:: Brief ::
Only lines holding the word "CurrentIrql" are needed; copy each of them from the material.

:: Input ::
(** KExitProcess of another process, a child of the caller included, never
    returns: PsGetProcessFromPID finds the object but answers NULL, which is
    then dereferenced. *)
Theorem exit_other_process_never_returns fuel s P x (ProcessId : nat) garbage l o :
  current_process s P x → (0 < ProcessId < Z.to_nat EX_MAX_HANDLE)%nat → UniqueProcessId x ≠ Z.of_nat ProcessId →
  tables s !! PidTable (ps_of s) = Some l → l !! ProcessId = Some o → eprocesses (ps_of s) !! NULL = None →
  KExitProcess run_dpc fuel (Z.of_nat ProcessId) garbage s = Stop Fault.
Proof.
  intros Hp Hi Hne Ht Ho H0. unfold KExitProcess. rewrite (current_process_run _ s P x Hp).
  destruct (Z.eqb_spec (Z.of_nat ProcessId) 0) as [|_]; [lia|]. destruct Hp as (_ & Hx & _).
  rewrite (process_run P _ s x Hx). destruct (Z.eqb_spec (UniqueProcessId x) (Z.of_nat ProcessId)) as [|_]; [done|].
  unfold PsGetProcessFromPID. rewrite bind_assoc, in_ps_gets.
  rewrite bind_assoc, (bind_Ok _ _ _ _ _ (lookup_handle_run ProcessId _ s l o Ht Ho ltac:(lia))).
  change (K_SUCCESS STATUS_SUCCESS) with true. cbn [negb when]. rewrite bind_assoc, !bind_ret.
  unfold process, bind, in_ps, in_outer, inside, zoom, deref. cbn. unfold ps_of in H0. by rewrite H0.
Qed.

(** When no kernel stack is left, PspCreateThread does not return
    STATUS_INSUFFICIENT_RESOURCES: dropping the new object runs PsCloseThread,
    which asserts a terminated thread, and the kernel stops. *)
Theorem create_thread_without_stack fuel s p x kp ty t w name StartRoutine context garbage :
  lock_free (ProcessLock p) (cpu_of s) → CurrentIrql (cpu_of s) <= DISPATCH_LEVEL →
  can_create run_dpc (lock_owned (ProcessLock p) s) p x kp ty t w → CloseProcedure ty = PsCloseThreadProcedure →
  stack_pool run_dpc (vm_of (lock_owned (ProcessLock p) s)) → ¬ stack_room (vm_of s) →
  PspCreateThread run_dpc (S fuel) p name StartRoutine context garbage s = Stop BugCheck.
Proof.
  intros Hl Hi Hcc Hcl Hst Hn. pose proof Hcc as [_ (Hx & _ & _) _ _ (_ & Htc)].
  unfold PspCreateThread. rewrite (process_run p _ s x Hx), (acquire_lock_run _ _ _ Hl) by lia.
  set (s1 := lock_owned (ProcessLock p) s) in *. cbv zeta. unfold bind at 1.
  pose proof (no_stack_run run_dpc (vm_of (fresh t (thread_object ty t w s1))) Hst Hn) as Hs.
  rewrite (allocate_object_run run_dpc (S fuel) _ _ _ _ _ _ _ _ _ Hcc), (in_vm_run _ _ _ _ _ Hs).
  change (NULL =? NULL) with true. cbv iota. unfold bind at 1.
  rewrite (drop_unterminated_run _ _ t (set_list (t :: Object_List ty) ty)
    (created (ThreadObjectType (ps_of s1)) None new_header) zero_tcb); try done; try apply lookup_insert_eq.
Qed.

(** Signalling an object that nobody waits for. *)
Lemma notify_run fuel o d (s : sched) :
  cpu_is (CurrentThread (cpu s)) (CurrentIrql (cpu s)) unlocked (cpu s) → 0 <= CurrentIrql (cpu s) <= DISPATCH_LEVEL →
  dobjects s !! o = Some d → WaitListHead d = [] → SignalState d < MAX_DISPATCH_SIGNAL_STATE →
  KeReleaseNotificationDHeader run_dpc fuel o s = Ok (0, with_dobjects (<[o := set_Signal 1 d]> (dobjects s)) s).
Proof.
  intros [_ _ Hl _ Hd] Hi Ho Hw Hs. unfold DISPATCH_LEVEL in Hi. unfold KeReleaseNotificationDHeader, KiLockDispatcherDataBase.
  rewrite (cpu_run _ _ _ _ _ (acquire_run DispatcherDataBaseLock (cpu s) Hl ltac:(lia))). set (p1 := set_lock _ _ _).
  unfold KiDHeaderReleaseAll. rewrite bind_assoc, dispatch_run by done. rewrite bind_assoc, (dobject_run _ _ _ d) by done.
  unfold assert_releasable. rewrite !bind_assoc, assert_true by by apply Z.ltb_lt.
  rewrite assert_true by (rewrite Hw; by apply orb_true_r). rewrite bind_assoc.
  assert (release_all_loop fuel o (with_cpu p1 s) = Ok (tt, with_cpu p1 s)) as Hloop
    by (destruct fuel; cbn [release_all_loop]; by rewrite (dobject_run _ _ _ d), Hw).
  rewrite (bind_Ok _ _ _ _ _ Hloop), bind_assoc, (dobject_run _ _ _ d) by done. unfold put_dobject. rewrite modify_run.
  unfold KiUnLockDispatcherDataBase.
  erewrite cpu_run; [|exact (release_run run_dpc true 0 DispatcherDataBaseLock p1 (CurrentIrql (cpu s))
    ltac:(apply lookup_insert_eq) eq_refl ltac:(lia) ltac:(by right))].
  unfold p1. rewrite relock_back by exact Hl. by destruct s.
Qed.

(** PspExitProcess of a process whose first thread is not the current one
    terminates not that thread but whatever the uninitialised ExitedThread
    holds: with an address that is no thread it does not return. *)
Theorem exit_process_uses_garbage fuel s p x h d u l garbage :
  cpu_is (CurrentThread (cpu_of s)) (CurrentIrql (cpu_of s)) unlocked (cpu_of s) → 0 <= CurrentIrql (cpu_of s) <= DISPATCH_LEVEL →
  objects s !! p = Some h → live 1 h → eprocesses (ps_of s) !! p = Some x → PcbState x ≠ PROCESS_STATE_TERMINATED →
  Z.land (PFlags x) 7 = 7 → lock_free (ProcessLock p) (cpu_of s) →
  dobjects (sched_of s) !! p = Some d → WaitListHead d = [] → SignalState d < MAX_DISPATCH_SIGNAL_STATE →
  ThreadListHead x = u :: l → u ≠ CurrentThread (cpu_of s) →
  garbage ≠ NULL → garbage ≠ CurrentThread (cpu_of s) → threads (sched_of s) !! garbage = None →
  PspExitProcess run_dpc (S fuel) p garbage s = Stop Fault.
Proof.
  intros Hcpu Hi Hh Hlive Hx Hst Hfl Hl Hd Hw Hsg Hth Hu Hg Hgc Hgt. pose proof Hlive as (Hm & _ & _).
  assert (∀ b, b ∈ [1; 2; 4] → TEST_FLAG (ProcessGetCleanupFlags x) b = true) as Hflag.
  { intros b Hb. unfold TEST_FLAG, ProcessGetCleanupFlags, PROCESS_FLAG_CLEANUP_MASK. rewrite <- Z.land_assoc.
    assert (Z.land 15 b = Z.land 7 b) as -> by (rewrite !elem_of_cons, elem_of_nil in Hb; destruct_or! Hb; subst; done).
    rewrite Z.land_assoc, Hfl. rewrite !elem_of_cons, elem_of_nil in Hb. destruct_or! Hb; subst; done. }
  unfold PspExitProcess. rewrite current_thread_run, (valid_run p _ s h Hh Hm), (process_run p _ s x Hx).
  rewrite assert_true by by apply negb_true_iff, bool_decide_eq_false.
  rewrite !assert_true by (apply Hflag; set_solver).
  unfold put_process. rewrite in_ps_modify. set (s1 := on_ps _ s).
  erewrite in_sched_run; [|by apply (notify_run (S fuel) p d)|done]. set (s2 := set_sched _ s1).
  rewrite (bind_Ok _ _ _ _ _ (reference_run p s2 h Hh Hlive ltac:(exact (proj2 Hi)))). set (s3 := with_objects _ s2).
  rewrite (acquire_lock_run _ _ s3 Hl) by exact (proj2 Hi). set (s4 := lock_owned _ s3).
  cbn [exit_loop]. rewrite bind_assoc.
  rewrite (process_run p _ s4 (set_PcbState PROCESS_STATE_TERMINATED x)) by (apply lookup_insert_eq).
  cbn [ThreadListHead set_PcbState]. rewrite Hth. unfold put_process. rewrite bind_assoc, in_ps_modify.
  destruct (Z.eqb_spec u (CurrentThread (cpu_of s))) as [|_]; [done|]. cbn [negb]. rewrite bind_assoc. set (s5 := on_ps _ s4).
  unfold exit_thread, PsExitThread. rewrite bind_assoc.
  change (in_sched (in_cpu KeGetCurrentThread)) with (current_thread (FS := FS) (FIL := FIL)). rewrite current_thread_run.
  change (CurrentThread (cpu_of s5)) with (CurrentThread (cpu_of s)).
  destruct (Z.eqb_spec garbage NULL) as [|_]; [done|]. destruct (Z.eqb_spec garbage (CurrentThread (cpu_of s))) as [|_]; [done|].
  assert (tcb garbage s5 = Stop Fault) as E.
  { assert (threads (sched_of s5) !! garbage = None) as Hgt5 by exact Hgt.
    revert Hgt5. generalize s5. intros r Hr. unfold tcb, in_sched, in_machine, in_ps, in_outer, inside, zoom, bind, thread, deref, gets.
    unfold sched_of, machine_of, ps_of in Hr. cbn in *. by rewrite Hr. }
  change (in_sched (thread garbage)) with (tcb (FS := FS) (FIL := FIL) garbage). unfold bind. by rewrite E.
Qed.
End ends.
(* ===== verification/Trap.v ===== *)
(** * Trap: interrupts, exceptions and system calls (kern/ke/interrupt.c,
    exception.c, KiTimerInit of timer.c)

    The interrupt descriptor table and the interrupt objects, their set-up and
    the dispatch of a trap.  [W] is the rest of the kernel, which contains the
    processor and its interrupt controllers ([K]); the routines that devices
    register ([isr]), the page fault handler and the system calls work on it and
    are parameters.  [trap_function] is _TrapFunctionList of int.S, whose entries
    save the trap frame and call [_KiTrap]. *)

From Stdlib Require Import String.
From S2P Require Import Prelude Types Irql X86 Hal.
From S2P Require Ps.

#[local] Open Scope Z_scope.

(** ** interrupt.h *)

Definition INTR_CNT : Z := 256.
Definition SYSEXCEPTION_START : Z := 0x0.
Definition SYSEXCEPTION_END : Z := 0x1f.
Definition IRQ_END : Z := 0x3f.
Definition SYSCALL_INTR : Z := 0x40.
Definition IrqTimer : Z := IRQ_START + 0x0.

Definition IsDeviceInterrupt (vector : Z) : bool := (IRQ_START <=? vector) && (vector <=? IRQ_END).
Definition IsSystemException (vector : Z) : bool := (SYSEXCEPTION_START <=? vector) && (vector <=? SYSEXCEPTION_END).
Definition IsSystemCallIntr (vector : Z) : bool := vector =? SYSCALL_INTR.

:: Solution to this exercise ::
  lock_free (ProcessLock p) (cpu_of s) → CurrentIrql (cpu_of s) <= DISPATCH_LEVEL →
  cpu_is (CurrentThread (cpu s)) (CurrentIrql (cpu s)) unlocked (cpu s) → 0 <= CurrentIrql (cpu s) <= DISPATCH_LEVEL →
  erewrite cpu_run; [|exact (release_run run_dpc true 0 DispatcherDataBaseLock p1 (CurrentIrql (cpu s))
  cpu_is (CurrentThread (cpu_of s)) (CurrentIrql (cpu_of s)) unlocked (cpu_of s) → 0 <= CurrentIrql (cpu_of s) <= DISPATCH_LEVEL →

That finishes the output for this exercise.